Big tech companies are surprisingly flexible in how they exercise power over the development and control of technology. An empirical study by Aline Blankertz, Brianna Rock and Nicholas Shaxson shows that Google has an investment strategy that is shaping the global digital landscape ahead of all other established tech companies. While public attention and some competition law investigations have focused on mergers, Google has also built an empire of more than 6,000 companies that it has acquired, supported or invested in, both in the digital sector and beyond.

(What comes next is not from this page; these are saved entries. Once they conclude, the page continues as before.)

(** What [ppmContent] is when it is defined: the stride is positive as soon
    as there is data. *)
Lemma ppmContent_Some (w h c : N) (frame : Frame) (content : jsstring) :
  ppmContent w h c frame = Some content ->
  content = ppmHeader w h
            ++ flat_map (pixelAt (N.to_nat c) (tensor_data frame))
                 (seq 0 (pixelCount (N.to_nat c) (length (tensor_data frame))))
  /\ (tensor_data frame = [] \/ 0 < N.to_nat c).
Proof.
  unfold ppmContent. intros H.
  destruct (Nat.eq_dec (N.to_nat c) 0) as [Hc|Hc].
  - rewrite Hc in *. destruct (tensor_data frame) as [|v data] eqn:E.
    + simpl in H. injection H as <-. simpl. rewrite app_nil_r. auto.
    + rewrite pixelLoop_stuck in H by (simpl; lia). discriminate.
  - rewrite pixelLoop_total in H by lia. injection H as <-.
    split; [reflexivity | right; lia].
Qed.

Lemma ppmContent_lookup (w h c : N) (frame : Frame) (content : jsstring)
    (p k : nat) :
  ppmContent w h c frame = Some content ->
  p * N.to_nat c < length (tensor_data frame) ->
  k < 3 ->
  content !! (length (ppmHeader w h) + (3 * p + k)) =
  Some (Z.to_N (spec_sample (index (tensor_data frame) (p * N.to_nat c + k)))).
Proof.
  intros Hcontent Hp Hk.
  destruct (ppmContent_Some _ _ _ _ _ Hcontent) as [-> Hc].
  assert (0 < N.to_nat c) as Hpos.
  { destruct Hc as [Hnil|]; [|assumption]. rewrite Hnil in Hp. simpl in Hp. lia. }
  rewrite lookup_app_r by lia.
  replace (length (ppmHeader w h) + (3 * p + k) - length (ppmHeader w h))
    with (3 * p + k) by lia.
  rewrite flat_map_triples.
  - apply pixelAt_lookup. assumption.
  - apply length_pixelAt.
  - apply pixelCount_lt; assumption.
  - assumption.
Qed.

The study traces how methods of neoclassical economics hinder competition authorities from recognizing the concentration of market power, especially in vertical and conglomerate form, i.e. along value chains and in ecosystems. This mistake is clearly evident in the analysis of past mistakes such as the mergers between Google and DoubleClick (an advertising data platform) in 2008 and between Google and Fitbit (a fitness tracking device manufacturer) in 2020, which were found to be unproblematic under competition law. No lessons have been learned from these mistakes; instead, the blindness towards vertical concentration of power persists: competition authorities are not even examining Google’s extensive investments. It is also becoming apparent that Google will significantly expand its power by acquiring the cloud cybersecurity provider Wiz for USD 32 billion, at a time when the US government is also using this power for geopolitical purposes.
The past mistakes indicate a need for different analytical tools. Specifically, there are approaches that can overcome the capture of economic analysis by IO. The tools from accounting and financial analysis (AFA) are better suited to ground the analysis of vertical integration and conglomerate market power in business realities. Using AFA would make it easier to shift enforcement away from currently ineffective approaches such as behavioural remedies and towards structural interventions such as merger prohibitions.
Tech expert and author Cory Doctorow has commented on the investigation in an article on “The 40-year economic mistake that let Google conquer (and *enshittify*) the world“. In it, he explains in detail, even for people with no prior knowledge of competition policy, what vertical integration is and why competition authorities urgently need to recognize it as a problem both in Google’s investment strategy and in the announced takeover of Wiz.